__Dataset records__.

#####

(** X1. [sweepOperations] returns once each of its sweeps has the fuel for
    181 angles.  Its four calls of [servoSweep] all pass the checks:
    nothing is reported, the servo is sent through 0..180, 180..0,
    45..135 in steps of 15 and 180..0 in steps of 45, 374 writes in all,
    with a pause of 5000 ms after each sweep; one pass spends 37430 ms in
    [delay]. *)
Theorem sweepOperations_log {stream : Type} {port : SerialPort stream} {build : Build}
  (fuel : nat) (w : world stream) :
  (181 < fuel)%nat ->
  let tr := sweep_log 0 180 1 15 ++ Delay 5000
            :: sweep_log 180 0 1 15 ++ Delay 5000
            :: sweep_log 45 135 15 1000 ++ Delay 5000
            :: sweep_log 180 0 45 1000 ++ [Delay 5000] in
  sweepOperations fuel w = (Some tt, logged w tr)
  /\ writes tr
     = map Z.of_nat (seq 0 181) ++ map (fun k => 180 - Z.of_nat k) (seq 0 181)
       ++ [45; 60; 75; 90; 105; 120; 135] ++ [180; 135; 90; 45; 0]
  /\ List.length (writes tr) = 374%nat
  /\ error_reports tr = []
  /\ total_delay tr = 37430.
Proof.
  cbv zeta. intros Hfuel.
  assert (Hrun : forall (a b s t : Z) (w0 : world stream),
            uint8 a -> uint8 b -> a <= 180 -> b <= 180 ->
            1 <= s <= Z.abs (b - a) -> (sweep_count a b s <= 181)%nat ->
            servoSweep fuel a b s t w0 = (Some tt, logged w0 (sweep_log a b s t))).
  { intros a b s t w0 Ha Hb Ha180 Hb180 Hs Hcount.
    apply servoSweep_valid_run; try assumption. lia. }
  assert (Hwrites :
    writes (sweep_log 0 180 1 15 ++ Delay 5000
            :: sweep_log 180 0 1 15 ++ Delay 5000
            :: sweep_log 45 135 15 1000 ++ Delay 5000
            :: sweep_log 180 0 45 1000 ++ [Delay 5000])
    = map Z.of_nat (seq 0 181) ++ map (fun k => 180 - Z.of_nat k) (seq 0 181)
      ++ [45; 60; 75; 90; 105; 120; 135] ++ [180; 135; 90; 45; 0]).
  { rewrite writes_app, writes_sweep_log. cbn [writes].
    rewrite writes_app, writes_sweep_log. cbn [writes].
    rewrite writes_app, writes_sweep_log. cbn [writes].
    rewrite writes_app, writes_sweep_log. cbn [writes].
    rewrite app_nil_r. reflexivity. }
  split.
  { unfold sweepOperations, delay.
    rewrite (bind_returned _ _ _ _ _ (Hrun 0 180 1 15 w
      ltac:(unfold uint8; lia) ltac:(unfold uint8; lia) ltac:(lia) ltac:(lia)
      ltac:(simpl; lia) ltac:(vm_compute; lia))).
    rewrite bind_emit, logged_app.
    rewrite (bind_returned _ _ _ _ _ (Hrun 180 0 1 15 _
      ltac:(unfold uint8; lia) ltac:(unfold uint8; lia) ltac:(lia) ltac:(lia)
      ltac:(simpl; lia) ltac:(vm_compute; lia))).
    rewrite bind_emit, !logged_app.
    rewrite (bind_returned _ _ _ _ _ (Hrun 45 135 15 1000 _
      ltac:(unfold uint8; lia) ltac:(unfold uint8; lia) ltac:(lia) ltac:(lia)
      ltac:(simpl; lia) ltac:(vm_compute; lia))).
    rewrite bind_emit, !logged_app.
    rewrite (bind_returned _ _ _ _ _ (Hrun 180 0 45 1000 _
      ltac:(unfold uint8; lia) ltac:(unfold uint8; lia) ltac:(lia) ltac:(lia)
      ltac:(simpl; lia) ltac:(vm_compute; lia))).
    unfold emit. rewrite !logged_app.
    repeat (rewrite <- app_assoc; cbn [app]). reflexivity. }
  split; [exact Hwrites|].
  split; [rewrite Hwrites; reflexivity|].
  split.
  { rewrite error_reports_app, error_reports_sweep_log. cbn [error_reports app].
    rewrite error_reports_app, error_reports_sweep_log. cbn [error_reports app].
    rewrite error_reports_app, error_reports_sweep_log. cbn [error_reports app].
    rewrite error_reports_app, error_reports_sweep_log. reflexivity. }
  unfold total_delay.
  rewrite delays_app, delays_sweep_log. cbn [delays].
  rewrite delays_app, delays_sweep_log. cbn [delays].
  rewrite delays_app, delays_sweep_log. cbn [delays].
  rewrite delays_app, delays_sweep_log. cbn [delays].
  vm_compute. reflexivity.
Qed.


(** ** The further properties at concrete calls *)

(** One pass of [sweepOperations] from power-on. *)
Lemma sweepOperations_log_witness :
  (181 < 182)%nat
  /\ List.length (writes (log (snd (sweepOperations (build := Uno) 182 (power_on [])))))
     = 374%nat.
Proof.
  assert (H1 : (181 < 182)%nat) by lia.
  split; [exact H1|].
  destruct (sweepOperations_log (build := Uno) 182 (power_on []) H1)
    as [Hrun [_ [Hlen _]]].
  rewrite Hrun. exact Hlen.
Defined.

(** [servoSweep(45, 135, 15, 1000)] returns. *)
Lemma servoSweep_returns_witness :
  uint8 45 /\ uint8 135 /\ (181 < 182)%nat
  /\ fst (servoSweep (build := Uno) 182 45 135 15 1000 (power_on [])) = Some tt.
Proof.
  assert (H1 : uint8 45) by (unfold uint8; lia).
  assert (H2 : uint8 135) by (unfold uint8; lia).
  assert (H3 : (181 < 182)%nat) by lia.
  split; [exact H1|]. split; [exact H2|]. split; [exact H3|].
  destruct (servoSweep_returns (build := Uno) 45 135 15 1000 182 (power_on [])
              H1 H2 H3) as [tr [Hrun _]].
  rewrite Hrun. reflexivity.
Defined.

(** [servoSweep(200, 250, 0, 15)]: three checks fail, the first is reported. *)
Lemma servoSweep_check_order_witness :
  uint8 200 /\ uint8 250
  /\ servoSweep (build := Uno) 1 200 250 0 15 (power_on [])
     = (Some tt, logged (power_on []) (out_of_range "startAngle" 200)).
Proof.
  assert (H1 : uint8 200) by (unfold uint8; lia).
  assert (H2 : uint8 250) by (unfold uint8; lia).
  split; [exact H1|]. split; [exact H2|].
  destruct (servoSweep_check_order (build := Uno) 200 250 0 15 1 (power_on []) H1 H2)
    as [Hstart _].
  apply Hstart. lia.
Defined.
(** * Mechanica: dictionary server and client, shallow embedding

    The development follows the two source files of the repository:
    - [server.js]: schema discovery with environment overrides ([META]),
      the prepared statements, [escapeLike], [fetchWords],
      [fetchDetailByWord];
    - the front-end script: [formatMeaning] (math stashing before the
      markdown pass) and the pronunciation handler of [renderDetail].

    Strings are sequences of character codes (the code points SQLite
    stores in UTF-8).  Host functions whose tables
    are not part of the repository ([String.prototype.toLowerCase],
    [String.prototype.localeCompare], [marked.parse]) are section
    variables, and so is what SQLite makes of the PRAGMA text for a
    table name that holds a double quote.  A statement that throws is
    the result [None]. *)

From Stdlib Require Import NArith ZArith Lia String Ascii DecimalNat.
From stdpp Require Import base option list sorting.
Lemma updateBirdCounts_no_batch batchId delta uuid :
  validDeltas delta = true →
  Batch_findOne batchId farm st = None →
  updateBirdCounts user batchId delta uuid st
  = (st, mkResponse 404 (Message "Batch not found or unauthorized")).
Proof.
  intros Hv Hb. unfold validDeltas in Hv.
  apply andb_prop in Hv as [Hv1 Hv2]. apply negb_true_iff in Hv1, Hv2.
  unfold updateBirdCounts, countsCheck. enter.
  by rewrite Hv1, Hv2, Hb.
Qed.

Lemma transferBirds_no_batch batchId fromHouseId toHouseId quantity uuid :
  Batch_findOne batchId farm st = None →
  transferBirds user batchId fromHouseId toHouseId quantity uuid st
  = (st, mkResponse 404 (Message "Batch not found or unauthorized")).
Proof. intros Hb. unfold transferBirds. enter. by rewrite Hb. Qed.

Lemma transferBirds_no_house
    batchId fromHouseId toHouseId quantity uuid ib b i source :
  Batch_findOne batchId farm st = Some (ib, b) →
  Allocation_findOne batchId fromHouseId st = Some (i, source) →
  quantity ≤ BatchAllocation.quantity source →
  House_findOne toHouseId farm st = None →
  transferBirds user batchId fromHouseId toHouseId quantity uuid st
  = (st, mkResponse 404
           (Message "Destination house not found or unauthorized")).
Proof.
  intros Hb Hs Hq Hh. unfold transferBirds. enter.
  rewrite Hb. simpl. rewrite Hs. simpl.
  rewrite bool_decide_eq_false_2 by lia. by rewrite Hh.
Qed.
(** * Budgetizer: the categorisation and ledger-merge core of [categorize.py]

    A shallow embedding of the pure core of the transaction categoriser
    ([categorize_transaction], [extract_keyword_from_description],
    [guess_category_with_ai], [interactive_categorize], the labelling loop of
    [process_files] and the combine-and-dedupe step of [main]) together with
    the properties the specification states about them.

    Conventions of the embedding.
    - A Python [str] is a [string] of 8-bit characters.  The text methods
      ([upper], [strip], [split], [isdigit], the regular-expression classes
      [\s] and [\d]) are embedded on the ASCII range, where Python defines
      them by the tables reproduced below; characters above 127 are carried
      through unchanged.
    - [None] / [NaN] / [NaT] cells are [None] of an [option].
    - [input()] reads from an explicit list of lines; running out of lines is
      Python's [EOFError].  The reply of the remote model is an explicit
      argument.
    - [print] calls that carry no information used by a claim are omitted;
      the ones that mark control points are kept as events of a log. *)

From Stdlib Require Import ZArith String Ascii.
From stdpp Require Import gmap strings list sorting.

(** ** Python string primitives *)

Module Py.

(** [str.isspace] on one character, which is also the class [\s] of [re]
    for [str] patterns: TAB, LF, VT, FF, CR, the four separators
    0x1c-0x1f and the space. *)
Definition isspace (c : ascii) : bool :=
  let n := nat_of_ascii c in
  ((9 <=? n) && (n <=? 13)) || ((28 <=? n) && (n <=? 32)).

(** The class [\d], and [str.isdigit] on one character. *)
Definition isdigit_char (c : ascii) : bool :=
  let n := nat_of_ascii c in (48 <=? n) && (n <=? 57).

Definition islower_char (c : ascii) : bool :=
  let n := nat_of_ascii c in (97 <=? n) && (n <=? 122).

Definition isupper_char (c : ascii) : bool :=
  let n := nat_of_ascii c in (65 <=? n) && (n <=? 90).

Definition upper_char (c : ascii) : ascii :=
  if islower_char c then ascii_of_nat (nat_of_ascii c - 32) else c.
(** * reversemenu: key lifecycle and account-state engine of [app.js]

    A shallow embedding of the engine of [src/app.js] (CONFIG, Utils,
    Storage, Validator, UserManager, Auth, KeyManager) and the properties
    of it that the specification states.

    Conventions of the embedding.
    - A JavaScript string is a [string], its code units taken in the range
      of [ascii]; [s.length] is [String.length s], [a === b] on strings is
      [String.eqb a b], and [!s] holds of the empty string only.
    - A date is the number of milliseconds since the epoch, a [Z].  The
      code stores dates as ISO strings ([toISOString]) and reads them back
      with [new Date(iso)]; ISO strings carry milliseconds, so the round
      trip is the identity on the time values that [toISOString] prints.
      The clock ([Date.now()], [new Date()]) is the parameter [now] of the
      operation that reads it: one synchronous call sees one clock value.
    - [null] and [undefined] are [None]; an object is truthy.
    - [localStorage] is a state that every operation threads through; an
      object that a function mutates ([user] in [updateKeyStatus] and in
      [redeem]) is returned with the result. *)

From Stdlib Require Import ZArith Ascii String List Bool Lia.
From stdpp Require Import gmap strings list fin_maps pretty.

Local Open Scope string_scope.
Local Open Scope Z_scope.

(* ===================================================================== *)
(** ** Regular expressions

    The two patterns of [Validator] are anchored on both sides ([^...$],
    no flags), so [RegExp.prototype.test] decides whether the whole string
    belongs to the language of the pattern.  [test] does it with
    Brzozowski derivatives. *)
(* ===================================================================== *)

Module RegExp.

Inductive regex : Type :=
| Never                                   (* matches nothing *)
| Empty                                   (* matches the empty string *)
| Class (ranges : list (ascii * ascii))   (* [a-zA-Z0-9_], a literal *)
| Cat (r1 r2 : regex)
| Alt (r1 r2 : regex)
| Star (r : regex).

Definition in_range (c : ascii) (r : ascii * ascii) : bool :=
  (nat_of_ascii (fst r) <=? nat_of_ascii c)%nat
  && (nat_of_ascii c <=? nat_of_ascii (snd r))%nat.

Definition in_class (ranges : list (ascii * ascii)) (c : ascii) : bool :=
  existsb (in_range c) ranges.

(** [r{n}] and [r+]. *)
Fixpoint Repeat (n : nat) (r : regex) : regex :=
  match n with
  | O => Empty
  | S n' => Cat r (Repeat n' r)
  end.

Definition Plus (r : regex) : regex := Cat r (Star r).

Definition Lit (c : ascii) : regex := Class [(c, c)].

Fixpoint nullable (r : regex) : bool :=
  match r with
  | Never => false
  | Empty => true
  | Class _ => false
  | Cat r1 r2 => nullable r1 && nullable r2
  | Alt r1 r2 => nullable r1 || nullable r2
  | Star _ => true
  end.

Fixpoint deriv (c : ascii) (r : regex) : regex :=
  match r with
  | Never => Never
  | Empty => Never
  | Class ranges => if in_class ranges c then Empty else Never
  | Cat r1 r2 =>
      if nullable r1
      then Alt (Cat (deriv c r1) r2) (deriv c r2)
      else Cat (deriv c r1) r2
  | Alt r1 r2 => Alt (deriv c r1) (deriv c r2)
  | Star r1 => Cat (deriv c r1) (Star r1)
  end.

Fixpoint derivs (s : string) (r : regex) : regex :=
  match s with
  | EmptyString => r
  | String c s' => derivs s' (deriv c r)
  end.

(** [/^r$/.test(s)] *)
Definition test (r : regex) (s : string) : bool := nullable (derivs s r).

End RegExp.

(* ===================================================================== *)
(** ** CONFIG & CONSTANTS *)
(* ===================================================================== *)

(** An entry of [CONFIG.VALID_KEYS]. *)
Module KeyData.
Record t : Type := mk { code : string; duration : string; type : string }.
End KeyData.

(** An entry of [CONFIG.DURATIONS]; [ms] is [null] for a lifetime key. *)
Module Duration.
Record t : Type := mk { ms : option Z; label : string }.
End Duration.

Module CONFIG.

Definition VALID_KEYS : list KeyData.t :=
  [ KeyData.mk "DEMO-1234-ABCD-5678" "1day" "Trial";
    KeyData.mk "TEST-KEY1-2025-GAME" "1week" "Standard";
    KeyData.mk "FREE-BETA-KEY9-2025" "1month" "Premium";
    KeyData.mk "PREMIUM-2025-ALPHA" "lifetime" "Premium";
    KeyData.mk "SPECIAL-ACCESS-2025" "lifetime" "Premium";
    KeyData.mk "ADMIN-2025-MASTER-KEY" "lifetime" "Admin" ].

Definition STORAGE_PREFIX : string := "user_".
Definition CURRENT_USER_KEY : string := "currentUser".
Definition MIN_USERNAME_LENGTH : nat := 3.
Definition MAX_USERNAME_LENGTH : nat := 20.
Definition MIN_PASSWORD_LENGTH : nat := 6.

#####

__Assignment__. Determine the number of lines in the data above that hold "world", and reply with that number alone.

__Answer to the exercise__. 2